Content starts

(** One step of the [reduce]: the operation of the route is stored under
    its path and method, and no other operation changes. *)
Lemma paths_step_operation ef options acc route acc' :
  inherited (Route_path route) = false ->
  paths_step ef options acc route = Ok acc' ->
  exists v,
    routeToJsonSchema ef options route = Ok v
    /\ forall path method,
         operation_at acc' path (toLowerCase method)
         = if serves path method route then Some (JObj v)
           else operation_at acc path (toLowerCase method).
Proof.
  intros Hpath. unfold paths_step, prop_get. rewrite Hpath.
  unfold mbind, Result_bind.
  destruct (routeToJsonSchema ef options route) as [v|e] eqn:Ev.
  2: { destruct (obj_get acc (Route_path route)); discriminate. }
  intros H. exists v. split; [reflexivity|].
  intros path method. unfold operation_at, serves.
  rewrite (String.eqb_sym (Route_path route) path).
  rewrite (String.eqb_sym (toLowerCase (Route_method route)) (toLowerCase method)).
  destruct (obj_get acc (Route_path route)) as [item|] eqn:E;
    ok_inv H; rewrite obj_get_set;
    (destruct (String.eqb_spec path (Route_path route)) as [->|_];
     [rewrite obj_get_set, E; simpl;
      destruct (String.eqb (toLowerCase method) (toLowerCase (Route_method route)));
      reflexivity
     | reflexivity]).
Qed.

Content ends

» Task directions
Look for the word "exists" throughout the material above and copy every line that has it.

» Task output
  exists v,
  intros H. exists v. split; [reflexivity|].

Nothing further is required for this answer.